Condensative stream query language for data streams

  • Authors:
  • Lisha Ma;Werner Nutt;Hamish Taylor

  • Affiliations:
  • Heriot-Watt University, Edinburgh, UK;Free University of Bozen-Bolzano, Italy;Heriot-Watt University, Edinburgh, UK

  • Venue:
  • ADC '07 Proceedings of the eighteenth conference on Australasian database - Volume 63
  • Year:
  • 2007

Quantified Score

Hi-index 0.00

Visualization

Abstract

In contrast to traditional database queries, a query on stream data is continuous in that it is periodically evaluated over fractions (sliding windows) of the data stream. This introduces challenges beyond those encountered when processing traditional queries. Over a traditional DBMS (Database Management System), the answer to an aggregate query is usually much smaller than the answer to a similar non-aggregate query making query processing condensative. Current proposals for declarative query languages over data streams do not support such condensative processing. Nor is it yet well understood what query constructs and what semantics should be adopted for continuous query languages.
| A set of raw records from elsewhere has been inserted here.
(** What [decode_s] computes under the isometry constraint for a batch
    element of positive energy, and the energy of its result against the
    momentum [v_star] that the code holds. *)
Lemma isometry_rescaling {ext : Externals} (m : model)
    (z_psi z zs lns vns : tensor) (bts b : nat) (rest : list nat)
    (L E : R) :
  let v_star := decoder_s m zs in
  let v_ := batched_vector_smoothing v_star
              (self_deformation_kernel_width m) false in
  self_isometry_constraint m = true ->
  Tensor.size z 0 = Ok bts ->
  Tensor.cat_last z_psi z = Ok zs ->
  DVAE.latent_norm_squared bts z = Ok lns ->
  Tensor.wf v_star -> Tensor.wf v_ ->
  Tensor.shape v_star = bts :: rest -> Tensor.shape v_ = bts :: rest ->
  length rest = length (grid_size m) + 1 ->
  Tensor.all_finite v_star -> Tensor.all_finite v_ ->
  DVAE.v_norm_squared m v_ v_star = Ok vns ->
  nth_error (Tensor.data lns) b = Some (Fin L) ->
  nth_error (Tensor.data vns) b = Some (Fin E) ->
  Scalar.gt (Fin L) (self_tol m) = true ->
  (0 < E)%R ->
  exists nrm v' vns_raw,
    DVAE.normalizer m lns vns = Ok nrm
    /\ nth_error (Tensor.data nrm) b = Some (Fin (sqrt (L / E)))
    /\ length (Tensor.data nrm) = bts
    /\ DVAE.velocity_field m z_psi z = Ok v'
    /\ DVAE.rescale m lns nrm v_ = Ok v'
    /\ Tensor.shape v' = bts :: rest /\ Tensor.wf v'
    /\ (forall row,
          nth_error (Tensor.rows v_) b = Some row ->
          nth_error (Tensor.rows v') b
          = Some (List.map (fun xi => Scalar.mul xi (Fin (sqrt (L / E))))
                    row))
    /\ DVAE.v_norm_squared m v' v_star = Ok vns_raw
    /\ nth_error (Tensor.data vns_raw) b = Some (Fin (sqrt (L / E) * E))
    /\ (0 <= L)%R.
Proof.
  intros v_star v_ Hiso Hbts Hcat Hlns Hws Hwv Hss Hsv Hrest
    Hfs Hfv Hvns HL HE Hgt Epos.
  destruct (latent_norm_squared_spec _ _ Hlns) as (Hlsh & Hlwf & Hnonneg).
  pose proof (Hnonneg _ _ HL) as Lnonneg.
  destruct (v_norm_squared_spec m Hwv Hws Hsv Hss Hrest)
    as (vns0 & Hvns0 & Hvsh & Hvwf & Hentry).
  rewrite Hvns in Hvns0. inversion Hvns0; subst vns0. clear Hvns0.
  assert (Hshapes : Tensor.shape vns = Tensor.shape lns) by congruence.
  pose proof (normalizer_spec m Hlwf Hvwf Hshapes) as Hn.
  set (nrm := Tensor.mk _ _) in Hn.
  destruct (sqrt_ratio Lnonneg Epos) as [Hsqrt _].
  assert (Hnb : nth_error (Tensor.data nrm) b = Some (Fin (sqrt (L / E)))).
  { unfold nrm. cbn [Tensor.data]. rewrite (nth_error_map2 _ _ _ _ HL HE).
    now rewrite Hgt, Hsqrt. }
  assert (Hnlen : length (Tensor.data nrm) = bts).
  { unfold nrm. cbn [Tensor.data]. rewrite length_map2.
    unfold Tensor.wf in Hlwf, Hvwf. rewrite Hlwf, Hvwf, Hlsh, Hvsh.
    simpl. lia. }
  destruct (@rescale_spec m lns nrm v_ bts rest [] Hlsh Hnlen Hwv Hsv Hrest)
    as (v' & Hv' & Hv'sh & Hv'wf & Hv'rows).
  destruct (v_norm_squared_spec m Hv'wf Hws Hv'sh Hss Hrest)
    as (vns_raw & Hraw & _ & _ & Hentry_raw).
  assert (Hb : b < bts).
  { rewrite <- Hnlen. apply nth_error_Some. congruence. }
  destruct (nth_error (Tensor.rows v_) b) as [rv |] eqn:Hrv.
  2:{ apply nth_error_None in Hrv. rewrite (rows_length _ Hsv) in Hrv. lia. }
  destruct (nth_error (Tensor.rows v_star) b) as [rw |] eqn:Hrw.
  2:{ apply nth_error_None in Hrw. rewrite (rows_length _ Hss) in Hrw. lia. }
  pose proof (Hentry _ _ _ Hrv Hrw) as HEsum. rewrite HE in HEsum.
  destruct (rowsum_scaled_left (sqrt (L / E))
              (@rows_finite v_ rv b Hfv Hrv)
              (@rows_finite v_star rw b Hfs Hrw))
    as (E0 & HE0 & Hscaled).
  assert (E0 = E) by (rewrite HE0 in HEsum; now inversion HEsum).
  subst E0.
  exists nrm, v', vns_raw.
  assert (Hvf : DVAE.velocity_field m z_psi z = Ok v').
  { rewrite (@velocity_field_isometry ext m z_psi z zs lns vns nrm bts
               Hiso Hbts Hcat Hlns Hvns Hn).
    exact Hv'. }
  repeat (split; [assumption |]).
  split.
  { intros row Hrow. inversion Hrow; subst row.
    exact (Hv'rows _ _ _ Hrv Hnb). }
  split; [exact Hraw |]. split; [| exact Lnonneg].
  rewrite (Hentry_raw _ _ _ (Hv'rows _ _ _ Hrv Hnb) Hrw).
  now rewrite Hscaled.
Qed.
In order to make existing stream query languages more expressive, a novel stream query language CSQL (Condensative Stream Query Language) are proposed over a sequence-based stream model (Ma & Nutt 2005). It is shown that the sequence model supports a precise tuple-based semantics that is lacking in previous time-based models, and thereby provides a formal semantics to understand and reason about continuous queries. CSQL supports sliding window operators found in previous languages and processes a declarative semantics that allows one to specify and reason about the different meanings of the frequency by which a query returns answer tuples, which are beyond previous query languages over streams. In addition, a novel condensative stream algebra is defined by extending an existing stream algebra with a new frequency operator, to capture the condensative property. It is shown that a condensative stream algebra enables the generation of efficient continuous query plans, and can be used to validate query optimisation. Finally, it is shown via an experimental study that the proposed operators are effective and efficient in practice.